Nico has no idea how much I truly love him. It’s an all-consuming feeling. I cannot find enough words to even describe the feeling. I tell him every single day, multiple times a day, that I love him. He very rarely registers what I’m saying, but I have to believe he knows what those words mean and he knows that he is loved. I now fully understand what my mom meant when she said those same words to me over 20 years ago. “You have no idea how much I love you…truly you don’t and I will never be able to explain it to you.” I found it so overly dramatic at the time, but I allowed her to hug me and gush over me because we were setting up our home for my high school graduation party and she was feeling very sentimental. I gave her a big kiss, told her I loved her to pieces, and then took off before she got weepy because I knew it was headed in that direction and I was a teenager just wanting to finish my chores. I knew she loved me, but as I reflect back…I really had no idea how much she loved me.

I am beyond thankful though that we had that moment together and she spoke those words to me because it would be our last mother/daughter moment. I would not have her with me after that day and I discovered there truly is no substitute for that kind of love—a mother’s love.

It’s a love that makes you wake up at 7am every weekend to make your children their favorite pancakes.

It’s a love that makes you take out every seed from a watermelon because you know your kids struggle with the seeds.

It’s a love that has you making your own secret blend of cinnamon sugar for your child’s favorite food in the world—cinnamon toast—because it makes him deliriously happy.

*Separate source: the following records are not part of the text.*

(** * genstrokes.py: stroke order diagrams from KanjiVG

    A shallow embedding of [genstrokes.py] and the properties of its path
    translation ([shift_path]), label translation ([shift_transform]),
    diagram composition ([make_diagram]) and loop over the files
    ([gen_strokes]).

    Python values are modelled as follows.
    - [str] is [string], read as a sequence of ASCII characters;
    - [int] is [Z];
    - [float] is IEEE 754 binary64, as [spec_float] with precision 53 and
      maximal exponent 1024 (module [PyFloat]);
    - [None] or a value is [option];
    - an exception is a value of [exn], and a computation that may raise
      is a [result]. Only the class of an exception is modelled, not its
      message. *)

From Stdlib Require Import ZArith List String Ascii Bool Arith Lia.
From Stdlib Require Import Floats.SpecFloat.
From Stdlib Require Import Decimal DecimalString.
From Stdlib Require Import DecimalPos DecimalZ.
Import ListNotations.

Open Scope string_scope.
Open Scope Z_scope.

(** ** Exceptions *)

Inductive exn : Type :=
| ValueError
| IndexError
| KeyError
| OverflowError.

Inductive result (A : Type) : Type :=
| Ok (a : A)
| Raise (e : exn).

Arguments Ok {A} a.
Arguments Raise {A} e.

Definition bind {A B : Type} (m : result A) (k : A -> result B) : result B :=
  match m with
  | Ok a => k a
  | Raise e => Raise e
  end.

Notation "x <- m ;; k" := (bind m (fun x => k))
  (at level 61, m at next level, right associativity).
Notation "' p <- m ;; k" := (bind m (fun x => match x with p => k end))
  (at level 61, p pattern, m at next level, right associativity).

(** A list comprehension whose element expression may raise: the elements
    are evaluated left to right and the first exception is propagated. *)
Fixpoint mapM {A B : Type} (f : A -> result B) (l : list A) : result (list B) :=
  match l with
  | [] => Ok []
  | a :: l' => b <- f a ;; bs <- mapM f l' ;; Ok (b :: bs)
  end.

(** [for a in l: body], threading the variables the body assigns. *)
Fixpoint for_each {A S : Type} (l : list A) (body : A -> S -> result S) (s : S)
  : result S :=
  match l with
  | [] => Ok s
  | a :: l' => s' <- body a s ;; for_each l' body s'
  end.

(** [l[i]] for a non-negative index. *)
Definition index {A : Type} (l : list A) (i : nat) : result A :=
  match nth_error l i with
  | Some a => Ok a
  | None => Raise IndexError
  end.

(** ** Strings *)

Module PyStr.

Definition len (s : string) : Z := Z.of_nat (String.length s).

(** Python's normalisation of a slice bound against a length. *)
Definition norm_index (n i : Z) : Z :=
  if i <? 0 then Z.max (i + n) 0 else Z.min i n.

(** [s[start:stop]]; an omitted bound is [None]. *)
Definition slice (s : string) (start stop : option Z) : string :=
  let n := len s in
  let a := match start with None => 0 | Some i => norm_index n i end in
  let b := match stop with None => n | Some j => norm_index n j end in
  substring (Z.to_nat a) (Z.to_nat (b - a)) s.

(** [s.split(sep)] for a one-character separator. *)
Fixpoint split (sep : ascii) (s : string) : list string :=
  match s with
  | EmptyString => [EmptyString]
  | String c r =>
      if Ascii.eqb c sep then EmptyString :: split sep r
      else
        match split sep r with
        | h :: t => String c h :: t
        | [] => [String c EmptyString]
        end
  end.

(** [str(n)] for an int. *)
Definition str_of_int (n : Z) : string := NilZero.string_of_int (Z.to_int n).

(** The longest prefix of characters satisfying [p], and the rest. *)
Fixpoint span (p : ascii -> bool) (s : string) : string * string :=
  match s with
  | EmptyString => (EmptyString, EmptyString)
  | String c r =>
      if p c then let '(a, b) := span p r in (String c a, b)
      else (EmptyString, s)
  end.

Fixpoint forallb (p : ascii -> bool) (s : string) : bool :=
  match s with
  | EmptyString => true
  | String c r => p c && forallb p r
  end.

Definition in_range (lo hi : nat) (c : ascii) : bool :=
  let n := nat_of_ascii c in (lo <=? n)%nat && (n <=? hi)%nat.

Definition is_digit (c : ascii) : bool := in_range 48 57 c.
Definition is_upper (c : ascii) : bool := in_range 65 90 c.
Definition is_lower (c : ascii) : bool := in_range 97 122 c.

Definition to_lower (c : ascii) : ascii :=
  if is_upper c then ascii_of_nat (nat_of_ascii c + 32) else c.

Fixpoint lower (s : string) : string :=
  match s with
  | EmptyString => EmptyString
  | String c r => String (to_lower c) (lower r)
  end.

(** The whitespace [float] strips from the ends of an ASCII string: tab,
    line feed, vertical tab, form feed, carriage return and space. The
    separators of codes 28 to 31, which [str.isspace] accepts, are not
    stripped. *)
Definition is_space (c : ascii) : bool :=
  in_range 9 13 c || in_range 32 32 c.

Fixpoint lstrip (s : string) : string :=
  match s with
  | String c r => if is_space c then lstrip r else s
  | EmptyString => EmptyString
  end.

Fixpoint rstrip (s : string) : string :=
  match s with
  | EmptyString => EmptyString
  | String c r =>
      match rstrip r with
      | EmptyString => if is_space c then EmptyString else String c EmptyString
      | r' => String c r'
      end
  end.

End PyStr.

(** ** Floats *)

Module PyFloat.

Import PyStr.

Definition prec : Z := 53.
Definition emax : Z := 1024.
Definition float : Type := spec_float.

(** Conversion of an int operand in [float + int]; [None] is the
    OverflowError of an int too large for a float. *)
Definition of_int (n : Z) : option float :=
  match binary_normalize prec emax n 0 false with
  | S754_infinity _ => None
  | x => Some x
  end.

Definition add (x y : float) : float := SFadd prec emax x y.

(** The float nearest to [m * 10 ^ e] (ties to even), negated if [neg]. *)
Definition of_decimal (neg : bool) (m : N) (e : Z) : float :=
  match m with
  | N0 => S754_zero neg
  | Npos p =>
      if 0 <=? e
      then binary_normalize prec emax (cond_Zopp neg (Zpos p * 10 ^ e)) 0 neg
      else
        let '(mz, ez, lz) :=
          SFdiv_core_binary prec emax (Zpos p) 0 (10 ^ (- e)) 0 in
        binary_round_aux prec emax neg mz ez lz
  end.

Definition digit_val (c : ascii) : N := N_of_ascii c - 48.

Fixpoint digits_to_N (acc : N) (s : string) : N :=
  match s with
  | EmptyString => acc
  | String c r => digits_to_N (acc * 10 + digit_val c)%N r
  end.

It’s a love that makes you stay up until 2am on the weekends to play all the Super Mario Bros. games because it is the best time to spend quality time with your one child while the other is sound asleep.

It’s a love that makes you want to sing to your child each morning and evening because his eyes radiate and it puts a smile on his face to hear music.

It’s a love that makes you leave everyone and everything you have ever known and move to a whole new state so your child can have a better quality of life despite your fears and reservations.

And, it’s a love that will continue to break you down, build you back up, carry you through, knock you over, and make you whole again because it’s a love reserved for your children.

My sons have no clue how much I absolutely love and adore them, despite how much I smother them with kisses and hugs and “I love you.” Just like I had no clue how much my mother truly loved and adored me in those childhood moments. But, I am so grateful to her because she taught me what a mother’s love should look like and feel like and what it endures and sacrifices.

So June 27th will always be my day to go an extra mile in showing my sons what a mother’s love feels like because there is nothing else like it. And for my Nico, I will continue to try and move mountains for you because you deserve nothing less.